TASK INSTRUCTIONS - From the records below, output exactly the lines running from the line containing "Fixpoint skip_delim (c" through the line containing "induction fuel as [|fuel IH]; intros n Hb Hn; cbn;", and no others.

________________________

(* ===== verification/CText.v ===== *)
(** * Text functions of the C library

    What the sources use of [printf] and [strtol] and their relatives, and of
    [strchr] and [strtok], on strings as lists of byte values without the
    final zero.  Integers are printed and read back. *)

From S2P Require Import Prelude.

(** ** Printing integers *)

(** Digits of [n] in base [b], most significant first.  64 digits are enough
    for every 64-bit number. *)
Fixpoint digits (fuel : nat) (b n : Z) : list Z :=
  match fuel with
  | O => []
  | S fuel => if n <? b then [n] else digits fuel b (n / b) ++ [n mod b]
  end.

Definition digit_char (d : Z) : Z := if d <? 10 then 48 + d else 87 + d.

Definition fmt_u (b n : Z) : list Z := map digit_char (digits 64 b n).

(** [%d], [%hd], [%ld], [%lld] *)
Definition fmt_d (z : Z) : list Z := if z <? 0 then 45 :: fmt_u 10 (- z) else fmt_u 10 z.

(** [%08lx] *)
Definition fmt_08lx (z : Z) : list Z := let s := fmt_u 16 z in replicate (8 - length s) 48 ++ s.

(** ** Reading integers *)

Definition digit_val (b c : Z) : option Z :=
  let d := if (48 <=? c) && (c <=? 57) then c - 48
           else if (97 <=? c) && (c <=? 122) then c - 87
           else if (65 <=? c) && (c <=? 90) then c - 55 else 99 in
  if d <? b then Some d else None.

(** The number the leading digits make, added to [acc]; [n] counts them. *)
Fixpoint scan_digits (b acc : Z) (n : nat) (s : list Z) : Z * nat :=
  match s with
  | [] => (acc, n)
  | c :: s => match digit_val b c with
              | Some d => scan_digits b (acc * b + d) (S n) s
              | None => (acc, n)
              end
  end.

Definition isspace (c : Z) : bool := (c =? 32) || ((9 <=? c) && (c <=? 13)).

Fixpoint skip_space (s : list Z) : list Z :=
  match s with c :: s' => if isspace c then skip_space s' else s | [] => [] end.

(** White space, a sign, digits: the value before clamping, and whether there
    was a digit. *)
Definition scan_int (b : Z) (s : list Z) : Z * bool :=
  match skip_space s with
  | 45 :: s => let r := scan_digits b 0 0 s in (- r.1, negb (Nat.eqb r.2 0))
  | 43 :: s => let r := scan_digits b 0 0 s in (r.1, negb (Nat.eqb r.2 0))
  | s => let r := scan_digits b 0 0 s in (r.1, negb (Nat.eqb r.2 0))
  end.

Definition LONG_MAX : Z := 9223372036854775807.
Definition LONG_MIN : Z := -9223372036854775808.
Definition ULONG_MAX : Z := 18446744073709551615.

Definition atol (s : list Z) : Z := Z.max LONG_MIN (Z.min LONG_MAX (scan_int 10 s).1).

(** [atoi] is [(int) strtol(s, NULL, 10)]. *)
Definition atoi (s : list Z) : Z := i32 (atol s).

Definition strtoull (s : list Z) : Z :=
  let v := (scan_int 10 s).1 in if v <? - ULONG_MAX then ULONG_MAX else if ULONG_MAX <? v then ULONG_MAX else u64 v.

(** [sscanf(s, "%lx", &v)]: [None] when nothing is stored.  A prefix [0x] may
    stand before the digits. *)
Definition drop_0x (s : list Z) : list Z :=
  match s with
  | a :: c :: s' => if (a =? 48) && ((c =? 120) || (c =? 88)) then a :: s' else s
  | _ => s
  end.

Definition sscanf_lx (s : list Z) : option Z :=
  let r := scan_int 16 (drop_0x s) in
  if r.2 then Some (if (r.1 <? - ULONG_MAX) || (ULONG_MAX <? r.1) then ULONG_MAX else u64 r.1) else None.

(** The C type [short]. *)
Definition i16 (z : Z) : Z := (z + 32768) mod 65536 - 32768.

(** ** Searching *)

(** [strchr(s, c)]: what is before and behind the first [c]. *)
Fixpoint split_at_char (c : Z) (s : list Z) : option (list Z * list Z) :=
  match s with
  | [] => None
  | x :: s => if x =? c then Some ([], s)
              else match split_at_char c s with Some (a, b) => Some (x :: a, b) | None => None end
  end.

(** [strtok] with one delimiter: the next token and the unread rest. *)
Fixpoint skip_delim (c : Z) (s : list Z) : list Z :=
  match s with x :: s' => if x =? c then skip_delim c s' else s | [] => [] end.

Definition strtok (c : Z) (s : list Z) : option (list Z * list Z) :=
  match skip_delim c s with
  | [] => None
  | s => match split_at_char c s with Some (tok, rest) => Some (tok, rest) | None => Some (s, []) end
  end.

(** ** Digits *)

Definition value (b : Z) (ds : list Z) (acc : Z) : Z := fold_left (fun a d => a * b + d) ds acc.

Lemma digits_range fuel b : forall n, 1 < b -> 0 <= n -> Forall (fun d => 0 <= d < b) (digits fuel b n).
Proof.
  induction fuel as [|fuel IH]; intros n Hb Hn; [constructor|]. cbn. destruct (Z.ltb_spec n b); [repeat constructor; lia|].
  apply Forall_app. split; [apply IH; [done|apply Z.div_pos; lia]|].
  repeat constructor; apply Z.mod_pos_bound; lia.
Qed.

Lemma digits_value fuel b : forall n, 1 < b -> 0 <= n < b ^ Z.of_nat fuel -> value b (digits fuel b n) 0 = n.
Proof.
  induction fuel as [|fuel IH]; intros n Hb Hn; cbn; [change (b ^ Z.of_nat 0) with 1 in Hn; cbn; lia|].
  destruct (Z.ltb_spec n b); [cbn; lia|]. unfold value. rewrite fold_left_app. cbn.
  change (fold_left _ (digits fuel b (n / b)) 0) with (value b (digits fuel b (n / b)) 0).
  rewrite IH; [pose proof (Z.div_mod n b); lia|done|].
  split; [apply Z.div_pos; lia|]. apply Z.div_lt_upper_bound; [lia|].
  replace (b * b ^ Z.of_nat fuel) with (b ^ Z.of_nat (S fuel)) by (rewrite Nat2Z.inj_succ, Z.pow_succ_r; lia). lia.
Qed.

Lemma digits_length fuel b k : forall n, 1 < b -> 0 <= n < b ^ Z.of_nat (S k) -> (S k <= fuel)%nat ->
  (1 <= length (digits fuel b n) <= S k)%nat.
Proof.
  revert k. induction fuel as [|fuel IH]; intros k n Hb Hn Hk; [lia|]. cbn.
  destruct (Z.ltb_spec n b); [cbn; lia|]. rewrite length_app. cbn. destruct k as [|k].
  - change (Z.of_nat 1) with 1 in Hn. rewrite Z.pow_1_r in Hn. lia.
  - specialize (IH k (n / b)). cut (1 <= length (digits fuel b (n / b)) <= S k)%nat; [lia|]. apply IH; [done| |lia].
    split; [apply Z.div_pos; lia|]. apply Z.div_lt_upper_bound; [lia|].
    rewrite (Nat2Z.inj_succ (S k)), Z.pow_succ_r in Hn by lia. lia.
Qed.

Lemma digit_val_char b d : b <= 16 -> 0 <= d < b -> digit_val b (digit_char d) = Some d.
Proof.
  intros Hb Hd. unfold digit_val, digit_char. destruct (Z.ltb_spec d 10).
  - replace ((48 <=? 48 + d) && (48 + d <=? 57)) with true by lia.
    replace (48 + d - 48) with d by lia. by rewrite (proj2 (Z.ltb_lt d b)) by lia.
  - replace ((48 <=? 87 + d) && (87 + d <=? 57)) with false by lia.
    replace ((97 <=? 87 + d) && (87 + d <=? 122)) with true by lia.
    replace (87 + d - 87) with d by lia. by rewrite (proj2 (Z.ltb_lt d b)) by lia.
Qed.

(** The text behind a number does not go on with a digit. *)
Definition no_digit (b : Z) (s : list Z) : Prop := match s with [] => True | c :: _ => digit_val b c = None end.

Lemma scan_digits_chars b ds s : forall acc n, b <= 16 -> Forall (fun d => 0 <= d < b) ds -> no_digit b s ->
  scan_digits b acc n (map digit_char ds ++ s) = (value b ds acc, (n + length ds)%nat).
Proof.
  induction ds as [|d ds IH]; intros acc n Hb Hds Hs.
  - cbn. rewrite Nat.add_0_r. destruct s as [|c s]; [done|]. cbn in *. by rewrite Hs.
  - apply Forall_cons in Hds as [Hd Hds]. cbn. rewrite digit_val_char by done. rewrite IH by done.
    cbn. f_equal. lia.
Qed.

(** ** Numbers that were printed *)

Lemma fmt_u_nonempty b n : 1 < b -> 0 <= n < b ^ 64 -> exists d ds,
  digits 64 b n = d :: ds /\ 0 <= d < b /\ Forall (fun d => 0 <= d < b) ds /\ value b (d :: ds) 0 = n.
Proof.
  intros Hb Hn. pose proof (digits_range 64 b n Hb ltac:(lia)) as Hr.
  pose proof (digits_value 64 b n Hb Hn) as Hv. pose proof (digits_length 64 b 63 n Hb Hn ltac:(lia)) as Hl.
  destruct (digits 64 b n) as [|d ds]; [cbn in Hl; lia|]. apply Forall_cons in Hr as [Hd Hds]. exists d, ds. done.
Qed.

Lemma scan_int_digit b s c : 48 <= c <= 57 \/ 97 <= c <= 122 ->
  scan_int b (c :: s) = let r := scan_digits b 0 0 (c :: s) in (r.1, negb (Nat.eqb r.2 0)).
Proof.
  intros Hc. unfold scan_int. cbn [skip_space]. unfold isspace.
  replace ((c =? 32) || ((9 <=? c) && (c <=? 13))) with false by lia.
  destruct c as [|p|]; [lia| |lia]. repeat (destruct p as [p|p|]; try done; try lia).
Qed.

Lemma scan_int_chars b d ds s : b <= 16 -> 0 <= d < b -> Forall (fun d => 0 <= d < b) ds -> no_digit b s ->
  scan_int b (map digit_char (d :: ds) ++ s) = (value b (d :: ds) 0, true).
Proof.
  intros Hb Hd Hds Hs. cbn [map app]. rewrite scan_int_digit.
  2:{ unfold digit_char. destruct (Z.ltb_spec d 10); lia. }
  change (digit_char d :: map digit_char ds ++ s) with (map digit_char (d :: ds) ++ s).
  rewrite scan_digits_chars; [done|done|by constructor|done].
Qed.

(** A 64-bit signed number. *)
Definition in_long (z : Z) : Prop := LONG_MIN <= z <= LONG_MAX.

Lemma long_digits z : in_long z -> 0 <= Z.abs z < 10 ^ 64.
Proof. unfold in_long, LONG_MIN, LONG_MAX. intros Hz. assert (9223372036854775808 < 10 ^ 64) by done. lia. Qed.

Lemma scan_int_fmt_d z s : in_long z -> no_digit 10 s -> (scan_int 10 (fmt_d z ++ s)).1 = z.
Proof.
  intros Hz Hs. pose proof (long_digits z Hz) as Hd. unfold fmt_d, fmt_u. destruct (Z.ltb_spec z 0).
  - destruct (fmt_u_nonempty 10 (- z)) as (d & ds & -> & H1 & H2 & H3); [lia|lia|]. unfold scan_int. cbn [app skip_space].
    change (isspace 45) with false. cbv iota. rewrite scan_digits_chars; [|done|by constructor|done].
    cbn [fst]. rewrite H3. lia.
  - destruct (fmt_u_nonempty 10 z) as (d & ds & -> & H1 & H2 & H3); [lia|lia|]. by rewrite scan_int_chars.
Qed.

Lemma atol_fmt_d z s : in_long z -> no_digit 10 s -> atol (fmt_d z ++ s) = z.
Proof. intros Hz Hs. unfold atol. rewrite scan_int_fmt_d by done. unfold in_long in Hz. lia. Qed.

Lemma atol_fmt z : in_long z -> atol (fmt_d z) = z.
Proof. intros Hz. rewrite <-(app_nil_r (fmt_d z)). by apply atol_fmt_d. Qed.

Lemma atoi_fmt z : INT_MIN <= z <= INT_MAX -> atoi (fmt_d z) = z.
Proof.
  intros Hz. unfold atoi. rewrite atol_fmt; [by apply i32_id|].
  unfold in_long, LONG_MIN, LONG_MAX, INT_MIN, INT_MAX in *. lia.
Qed.

Lemma i16_id z : -32768 <= z < 32768 -> i16 z = z.
Proof. intros Hz. unfold i16. rewrite Z.mod_small; lia. Qed.

(** The characters of a printed number. *)
Definition num_char (c : Z) : Prop := c = 45 \/ 48 <= c <= 57 \/ 97 <= c <= 102.

Lemma fmt_u_chars b n : 1 < b <= 16 -> 0 <= n -> Forall num_char (fmt_u b n).
Proof.
  intros Hb Hn. unfold fmt_u. apply Forall_map. eapply Forall_impl; [apply digits_range; lia|].
  intros d Hd. unfold num_char, digit_char. cbn in Hd. destruct (Z.ltb_spec d 10); lia.
Qed.

Lemma fmt_d_chars z : Forall num_char (fmt_d z).
Proof.
  unfold fmt_d. destruct (Z.ltb_spec z 0); [constructor; [by left|]|]; apply fmt_u_chars; lia.
Qed.

Lemma fmt_d_length z : in_long z -> (1 <= length (fmt_d z) <= 20)%nat.
Proof.
  intros Hz. unfold fmt_d, fmt_u. assert (0 <= Z.abs z < 10 ^ Z.of_nat 19) as Hd.
  { unfold in_long, LONG_MIN, LONG_MAX in Hz. change (10 ^ Z.of_nat 19) with 10000000000000000000. lia. }
  pose proof (digits_length 64 10 18 (Z.abs z) ltac:(lia) Hd ltac:(lia)) as Hl.
  destruct (Z.ltb_spec z 0); cbn [length]; rewrite length_map;
    [replace (- z) with (Z.abs z) by lia|replace z with (Z.abs z) at 1 2 by lia]; lia.
Qed.

(** ** [%08lx] *)

Definition u32_range (z : Z) : Prop := 0 <= z < 4294967296.

(** Eight digits with leading zeros. *)
Definition hex8 (z : Z) : list Z := replicate (8 - length (digits 64 16 z)) 0 ++ digits 64 16 z.

Lemma fmt_08lx_hex8 z : fmt_08lx z = map digit_char (hex8 z).
Proof. unfold fmt_08lx, hex8, fmt_u. rewrite length_map, map_app. f_equal. symmetry. apply (fmap_replicate digit_char). Qed.

Lemma value_zeros b n ds : value b (replicate n 0 ++ ds) 0 = value b ds 0.
Proof. induction n as [|n IH]; [done|]. exact IH. Qed.

Lemma hex8_spec z : u32_range z ->
  length (hex8 z) = 8%nat /\ Forall (fun d => 0 <= d < 16) (hex8 z) /\ value 16 (hex8 z) 0 = z.
Proof.
  intros Hz. unfold u32_range in Hz. pose proof (digits_length 64 16 7 z ltac:(lia) Hz ltac:(lia)) as Hl.
  unfold hex8. split; [rewrite length_app, length_replicate; lia|]. split.
  - apply Forall_app. split; [apply Forall_replicate; lia|apply digits_range; lia].
  - rewrite value_zeros. apply digits_value; [lia|]. assert (4294967296 < 16 ^ Z.of_nat 64) by done. lia.
Qed.

Lemma value_app b ds ds' acc : value b (ds ++ ds') acc = value b ds' (value b ds acc).
Proof. apply fold_left_app. Qed.

Lemma value_acc b ds : forall acc, 0 < b -> Forall (fun d => 0 <= d < b) ds ->
  acc * b ^ Z.of_nat (length ds) <= value b ds acc < (acc + 1) * b ^ Z.of_nat (length ds).
Proof.
  induction ds as [|d ds IH]; intros acc Hb Hds; cbn [value fold_left length].
  - change (Z.of_nat 0) with 0. rewrite Z.pow_0_r. unfold value. cbn. lia.
  - apply Forall_cons in Hds as [Hd Hds]. specialize (IH (acc * b + d) Hb Hds). unfold value in IH.
    rewrite Nat2Z.inj_succ, Z.pow_succ_r by lia. pose proof (Z.pow_pos_nonneg b (Z.of_nat (length ds)) Hb ltac:(lia)).
    nia.
Qed.

(** What [sscanf] reads from hexadecimal digits. *)
Lemma sscanf_lx_digits ds : ds <> [] -> Forall (fun d => 0 <= d < 16) ds -> (length ds <= 8)%nat ->
  sscanf_lx (map digit_char ds) = Some (value 16 ds 0).
Proof.
  intros Hne Hds Hl. destruct ds as [|d ds]; [done|]. unfold sscanf_lx.
  assert (drop_0x (map digit_char (d :: ds)) = map digit_char (d :: ds)) as ->.
  { destruct ds as [|d1 ds]; [done|]. cbn [map drop_0x]. apply Forall_cons in Hds as [_ Hds].
    apply Forall_cons in Hds as [Hd1 _]. unfold digit_char at 2 3.
    destruct (Z.ltb_spec d1 10); [replace (_ && _) with false by lia|replace (_ && _) with false by lia]; done. }
  pose proof Hds as Hds0. apply Forall_cons in Hds as [Hd Hds].
  rewrite <-(app_nil_r (map digit_char (d :: ds))), scan_int_chars by done. cbn [fst snd].
  pose proof (value_acc 16 (d :: ds) 0 ltac:(lia) Hds0) as Hv.
  assert (16 ^ Z.of_nat (length (d :: ds)) <= 16 ^ 8) as Hp by (apply Z.pow_le_mono_r; lia).
  change (16 ^ 8) with 4294967296 in Hp. unfold ULONG_MAX, u64.
  replace (_ || _) with false by lia. rewrite Z.mod_small by lia. done.
Qed.

(** ** Splitting *)

Lemma split_at_char_app c a s : c ∉ a -> split_at_char c (a ++ c :: s) = Some (a, s).
Proof.
  induction a as [|x a IH]; intros Hc; cbn; [by rewrite Z.eqb_refl|].
  apply not_elem_of_cons in Hc as [Hx Hc]. rewrite (proj2 (Z.eqb_neq _ _)) by done. by rewrite IH.
Qed.

Lemma split_at_char_none c a : c ∉ a -> split_at_char c a = None.
Proof.
  induction a as [|x a IH]; intros Hc; cbn; [done|].
  apply not_elem_of_cons in Hc as [Hx Hc]. rewrite (proj2 (Z.eqb_neq _ _)) by done. by rewrite IH.
Qed.

Lemma skip_delim_other c x s : x <> c -> skip_delim c (x :: s) = x :: s.
Proof. intros Hx. cbn. by rewrite (proj2 (Z.eqb_neq _ _)). Qed.

Lemma strtok_app c tok s : tok <> [] -> c ∉ tok -> strtok c (tok ++ c :: s) = Some (tok, s).
Proof.
  intros Hne Hc. destruct tok as [|x tok]; [done|]. pose proof Hc as [Hx _]%not_elem_of_cons.
  unfold strtok. rewrite <-app_comm_cons, skip_delim_other by done.
  change (x :: tok ++ c :: s) with ((x :: tok) ++ c :: s). by rewrite split_at_char_app.
Qed.

Lemma strtok_last c tok : tok <> [] -> c ∉ tok -> strtok c tok = Some (tok, []).
Proof.
  intros Hne Hc. destruct tok as [|x tok]; [done|]. pose proof Hc as [Hx _]%not_elem_of_cons.
  unfold strtok. rewrite skip_delim_other by done. by rewrite split_at_char_none.
Qed.

Lemma num_char_notin c s : Forall num_char s -> ~ num_char c -> c ∉ s.
Proof. intros Hs Hc Hin. rewrite Forall_forall in Hs. by apply Hc, Hs. Qed.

________________________

ANSWER SPACE -
Fixpoint skip_delim (c : Z) (s : list Z) : list Z :=
  match s with x :: s' => if x =? c then skip_delim c s' else s | [] => [] end.

Definition strtok (c : Z) (s : list Z) : option (list Z * list Z) :=
  match skip_delim c s with
  | [] => None
  | s => match split_at_char c s with Some (tok, rest) => Some (tok, rest) | None => Some (s, []) end
  end.

(** ** Digits *)

Definition value (b : Z) (ds : list Z) (acc : Z) : Z := fold_left (fun a d => a * b + d) ds acc.

Lemma digits_range fuel b : forall n, 1 < b -> 0 <= n -> Forall (fun d => 0 <= d < b) (digits fuel b n).
Proof.
  induction fuel as [|fuel IH]; intros n Hb Hn; [constructor|]. cbn. destruct (Z.ltb_spec n b); [repeat constructor; lia|].
  apply Forall_app. split; [apply IH; [done|apply Z.div_pos; lia]|].
  repeat constructor; apply Z.mod_pos_bound; lia.
Qed.

Lemma digits_value fuel b : forall n, 1 < b -> 0 <= n < b ^ Z.of_nat fuel -> value b (digits fuel b n) 0 = n.
Proof.
  induction fuel as [|fuel IH]; intros n Hb Hn; cbn; [change (b ^ Z.of_nat 0) with 1 in Hn; cbn; lia|].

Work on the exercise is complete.